8.5 Bankruptcy. To induce Lender to execute this Agreement, each Credit Party represents and agrees that (a) the modifications provided for herein are, in such Credit Party’s informed judgment, sufficient to permit such Credit Party to operate its business and satisfy its obligations; (b) such Credit party has no intention to file or acquiesce in any bankruptcy or insolvency proceeding at any time after the date of this Agreement; (c) in the event of an Event of Default, such Credit Party acknowledges that such Credit Party does not have any further realistic opportunity to successfully reorganize such Credit Party’s financial affairs in bankruptcy; and (d) any bankruptcy filing or acquiescence to any bankruptcy filing by such Credit Party would, as to Lender, be in bad faith and solely for the purpose of delaying Lender from enforcing its rights and remedies. Accordingly, in consideration of the mutual covenants contained herein and for other good and valuable consideration, each Credit Party agrees that if such Credit Party is the subject of any federal or state insolvency, bankruptcy, receivership, dissolution, reorganization or similar proceedings, voluntary or involuntary, under any present or future law or act, Lender shall be entitled to the immediate and absolute lifting of any automatic stay as to the enforcement of its remedies under the Loan Documents, and each Credit Party consents to the immediate lifting of any such automatic stay, and will not contest or object to any motion filed by Lender to lift such stay; and such Credit Party will not seek and shall not be entitled to any extension of any period in the proceedings during which only such Credit Party may propose a plan of reorganization or liquidation, including specifically, but not limited to, the period specified by Section 1121(b) of the United States Bankruptcy Code, as it may be amended from time to time hereafter. Each Credit Party agrees that no injunctive relief against Lender shall be sought under Section 105 or any other provision of Title 11 of the U.S. Code, as amended.
8.6 Post-Default Waiver of Collateral Disposition Rights. Borrower and each other Credit Party hereby waive (a) any and all rights that it may have to notification of disposition of collateral under Section 9-611 of the Uniform Commercial Code; (b) any and all rights that it may have to require disposition of collateral under Section 9-620(e) of the Uniform Commercial Code; and (c) any and all rights that it may have to the right to redeem the Collateral under Section 9-623 of the Uniform Commercial Code.

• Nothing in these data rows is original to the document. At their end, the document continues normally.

(** What follows the answer of the cache, for an object to insert or update. *)
Definition contact_store (d : decoded) (archived : BXBool) (text : string) : cached BXillError :=
  query <- on_snd (bx_database_new_query conn (Some text)) ;;
  match query with
  | None => ret ErrorGeneric
  | Some q =>
      e <- on_snd (contact_users d) ;;
      if negb (bool_decide (e = NoError)) then
        on_snd (bx_database_free_query (Some q)) ;;; ret (reconnect_or_ok e)
      else
        r <- on_snd (contact_write q d archived) ;;
        match r with
        | inl e => ret e
        | inr false => ret NoError
        | inr true =>
            set_item (uint_value (uint_member "id" d)) (d_checksum d) ;;;
            on_snd (contact_extras d)
        end
  end.

Definition _bx_contact_sync_item (archived : BXBool) (item : option json_t) : cached BXillError :=
  match item with
  | None => fault                                          (* the assert *)
  | Some _ =>
      d <- on_snd (bx_object_contact_decode item) ;;
      match d with
      | None => ret ErrorGeneric
      | Some d =>
          state <- on_fst (cache_check_item (uint_value (uint_member "id" d)) (d_checksum d)) ;;
          match state with
          | CacheOk => ret NoError
          | CacheNotSet => contact_store d archived CONTACT_INSERT
          | CacheNotSync => contact_store d archived CONTACT_UPDATE
          end
      end
  end.

(** The same for one object fetched by its id. *)
Definition sync_fetched (path : string) (args : list (option BXAny))
    (sync : option json_t -> cached BXillError) : cached BXillError :=
  request <- on_snd (request_json path args) ;;
  match good_answer request with
  | None => ret ErrorNet
  | Some body => sync (Some body)
  end.
Definition bx_contact_sync_item (show_archived : BXBool) (item : BXAny) : cached BXillError :=
  sync_fetched "2.0/contact/$?show_archived=$" [Some item; Some (VBool show_archived)]
    (_bx_contact_sync_item show_archived).

(** ** Projects *)

Definition bx_project_check_database (d : decoded) : prog W ObjectState :=
  r <- run_row_strict of_query fuel conn (select_checksum "pr_project") (id_key d) ;;
  ret (match r with inl _ => Error | inr q => row_state (d_checksum d) q end).

Definition execute_request (d : decoded) (request : string) : prog W BXillError :=
  stale <- stale_u64 ;;
  query <- bx_database_new_query conn (Some request) ;;
  match query with
  | None => ret ErrorGeneric
  | Some q =>
      let '(bound, q) := bind_strict (project_values d stale) q in
      if negb bound then bx_database_free_query (Some q) ;;; ret ErrorGeneric else
      let* (ok, q) := bx_database_execute q in
      if negb ok then
        bx_database_free_query (Some q) ;;; ret (or_reconnect ErrorGeneric q)
      else
        let* (got, q) := bx_database_results fuel q in
        bx_database_free_query (Some q) ;;;
        ret (if negb got then ErrorGeneric
             else if negb (bx_database_persist_ok (Some q)) then ErrorSQLInsert else NoError)
  end.
Definition bx_project_update_db (d : decoded) : prog W BXillError := execute_request d PROJECT_UPDATE.
Definition bx_project_insert_db (d : decoded) : prog W BXillError := execute_request d PROJECT_INSERT.

(** A reference: absent, or present in the database; [inr false] when the row it
    names is missing. *)
Definition referred (is_in : BXAny -> prog W (BXillError + bool)) (v : BXUInteger)
    : prog W (BXillError + bool) :=
  if refers v then is_in (VUInteger v) else ret (inr true).

Definition project_store (d : decoded) (write : decoded -> prog W BXillError) : cached BXillError :=
  r <- on_snd (referred bx_contact_is_in_database (uint_member "contact_id" d)) ;;
  match r with
  | inl e => ret e
  | inr false => ret NoError
  | inr true =>
      e <- on_snd (write d) ;;
      if negb (bool_decide (e = NoError)) then ret (reconnect_or_ok e)
      else
        set_item (uint_value (uint_member "id" d)) (d_checksum d) ;;;
        e <- on_snd (bx_project_extra_sync fuel conn (uint_value (uint_member "id" d))) ;;
        ret (reconnect_or_ok e)
  end.

Definition _bx_project_sync_item (item : option json_t) : cached BXillError :=
  d <- on_snd (project_decode item) ;;
  match d with
  | None => ret ErrorGeneric
  | Some d =>
      state <- on_fst (cache_check_item (uint_value (uint_member "id" d)) (d_checksum d)) ;;
      match state with
      | CacheOk => ret NoError
      | CacheNotSet => project_store d bx_project_insert_db
      | CacheNotSync => project_store d bx_project_update_db
      end
  end.
Definition bx_project_sync_item (item : BXAny) : cached BXillError :=
  sync_fetched "2.0/pr_project/$" [Some item] _bx_project_sync_item.

(** ** Invoices *)

Definition GET_INVOICE_PATH : string := "2.0/kb_invoice/$".

(** The invoice and its positions: those of the list, or of the full document
    when the list has none.  The code of that answer is not looked at; [None]
    when it does not decode. *)
Definition invoice_full (d : decoded) (item : option json_t)
    : prog W (option (decoded * option json_t)) :=
  match object_get item "positions" with
  | Some positions => ret (Some (d, Some positions))
  | None =>
      full <- request_json GET_INVOICE_PATH [Some (member "id" d)] ;;
      match full with
      | None => ret (Some (d, None))
      | Some (_, body) =>
          d <- bx_object_invoice_decode (Some body) ;;
          ret (match d with Some d => Some (d, object_get (Some body) "positions") | None => None end)
      end
  end.

(** A project of id 0 is no project. *)
Definition drop_project (d : decoded) : decoded :=
  let p := uint_member "project_id" d in
  if uint_value p =? 0 then set_member "project_id" (VUInteger (mkUInteger false 0)) d else d.

Definition invoice_references (d : decoded) : prog W (BXillError + bool) :=
  r <- referred bx_contact_is_in_database (uint_member "contact_id" d) ;;
  match r with
  | inr true => referred bx_project_is_in_database (uint_member "project_id" d)
  | r => ret r
  end.

(** The row and its positions: an error that is returned, or whether the cache
    may take the invoice. *)
Definition invoice_write (d : decoded) (positions : option json_t) (text : string)
    : prog W (BXillError + bool) :=
  query <- bx_database_new_query conn (Some text) ;;
  match query with
  | None => ret (inl NoError)
  | Some q =>
      now <- now_u64 ;;
      r <- finish_row fuel (bind_each (invoice_values d now) q) ;;
      match r with
      | inl e => ret (inl e)
      | inr q =>
          if negb (bx_database_persist_ok (Some q)) then ret (inr false) else
          e <- bx_invoice_positions_store fuel conn (uint_value (uint_member "id" d)) positions ;;
          ret (if bool_decide (e = NoError) then inr true else inl (reconnect_or_ok e))
      end
  end.

Definition invoice_store (d : decoded) (item : option json_t) (text : string) : cached BXillError :=
  full <- on_snd (invoice_full d item) ;;
  match full with
  | None => ret NoError
  | Some (d, positions) =>
      r <- on_snd (invoice_references d) ;;
      match r with
      | inl e => ret e
      | inr false => ret NoError
      | inr true =>
          let d := drop_project d in
          r <- on_snd (invoice_write d positions text) ;;
          match r with
          | inl e => ret e
          | inr false => ret NoError
          | inr true =>
              set_item (uint_value (uint_member "id" d)) (d_checksum d) ;;;
              e <- on_snd (bx_invoice_extra_sync fuel conn (uint_value (uint_member "id" d))) ;;
              ret (reconnect_or_ok e)
          end
      end
  end.

Definition _bx_invoice_sync_item (item : option json_t) : cached BXillError :=
  match item with
  | None => fault                                          (* the assert *)
  | Some _ =>
      d <- on_snd (bx_object_invoice_decode item) ;;
      match d with
      | None => ret NoError
      | Some d =>
          state <- on_fst (cache_check_item (uint_value (uint_member "id" d)) (d_checksum d)) ;;
          match state with
          | CacheOk => ret NoError
          | CacheNotSet => invoice_store d item INVOICE_INSERT
          | CacheNotSync => invoice_store d item INVOICE_UPDATE
          end
      end
  end.
Definition bx_invoice_sync_item (item : BXAny) : cached BXillError :=
  sync_fetched GET_INVOICE_PATH [Some item] _bx_invoice_sync_item.

(** The ids of the cache that were not seen in this version, fetched one by
    one; [turns] bounds the loop. *)
Fixpoint missed_loop (turns : nat) (iter : CacheIter) : cached BXillError :=
  match turns with
  | O => out_of_fuel
  | S turns =>
      let* (next, iter) := on_fst (cache_iter_next_prunable_id iter 1) in
      match next with
      | None => ret NoError
      | Some id =>
          request <- on_snd (request_json GET_INVOICE_PATH [Some (VUInteger (mkUInteger true id))]) ;;
          match request with
          | None => ret ErrorNet
          | Some (http_code, body) =>
              if http_code =? 404 then missed_loop turns iter
              else if negb (http_code =? 200) then ret ErrorNet
              else
                e <- _bx_invoice_sync_item (Some body) ;;
                if bool_decide (e = NoError) then missed_loop turns iter else ret e
          end
      end
  end.
Definition _invoice_fetch_missed (turns : nat) : cached BXillError :=
  iter <- on_fst cache_iter_init ;;
  missed_loop turns iter.

(** ** The whole walks *)

#[local] Instance cached_walk : WalkEnv (option Cache * W) := {|
  do_request path args := on_snd (do_request path args);
  thrd_sleep := on_snd thrd_sleep
|}.

Definition _contact_page_item (archived : BXBool) (item : option json_t) : cached BXillError :=
  e <- _bx_contact_sync_item archived item ;;
  ret (reconnect_or_ok e).
Definition contact_pass (archived : bool) : cached BXillError :=
  let archived := mkBool true archived in
  bx_walk_pages fuel (negb (bool_decide (conn = None))) (Some WALK_CONTACT_PATH)
    (Some (VBool archived)) false (_contact_page_item archived).
Definition bx_contact_walk_items : cached BXillError :=
  e <- contact_pass false ;;
  if negb (bool_decide (e = NoError)) then ret e else contact_pass true.
Definition bx_project_walk_item : cached BXillError :=
  bx_walk_pages fuel (negb (bool_decide (conn = None))) (Some WALK_PROJECT_PATH) None false
    _bx_project_sync_item.
Definition bx_invoice_walk_items (turns : nat) : cached BXillError :=
  e <- bx_walk_pages fuel (negb (bool_decide (conn = None))) (Some WALK_INVOICE_PATH) None false
         _bx_invoice_sync_item ;;
  if negb (bool_decide (e = NoError)) then ret e else _invoice_fetch_missed turns.
End Items.

(** ** The interface of the chain *)

Section ChainInterface.
Context `{Jansson} `{!JsonSet} `{XXH3} {W : Type} `{!StmtEnv W} `{!Clock W} `{!RequestEnv W}
  `{!StaleStack W} `{!CountryList W} `{!HasCaches W}.

(** The three object modules, over the caches of the thread. *)
Definition synced_items (fuel turns : nat) : ChainItems W := {|
  contact_sync_item conn archived item :=
    on_cache Contacts (_bx_contact_sync_item fuel conn (mkBool true archived) item);
  project_sync_item conn item := on_cache Projects (_bx_project_sync_item fuel conn item);
  invoice_sync_item conn item := on_cache Invoices (_bx_invoice_sync_item fuel conn item);
  invoice_fetch_missed conn := on_cache Invoices (_invoice_fetch_missed fuel conn turns)
|}.
End ChainInterface.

8.7 Descriptions not Limiting. The description of the Loan Documents contained herein is for informational purposes only and shall not be deemed to limit, imply or modify the terms or otherwise affect the Loan Documents. The description in this Agreement of the specific rights of Lender shall not be deemed to limit or exclude any other rights to which Lender may now be or may hereafter become entitled to under the Loan Documents at law, in equity or otherwise. The description in this Agreement of the Existing Defaults shall not be to the exclusion of any other Defaults now existing or hereafter occurring under the Loan Documents.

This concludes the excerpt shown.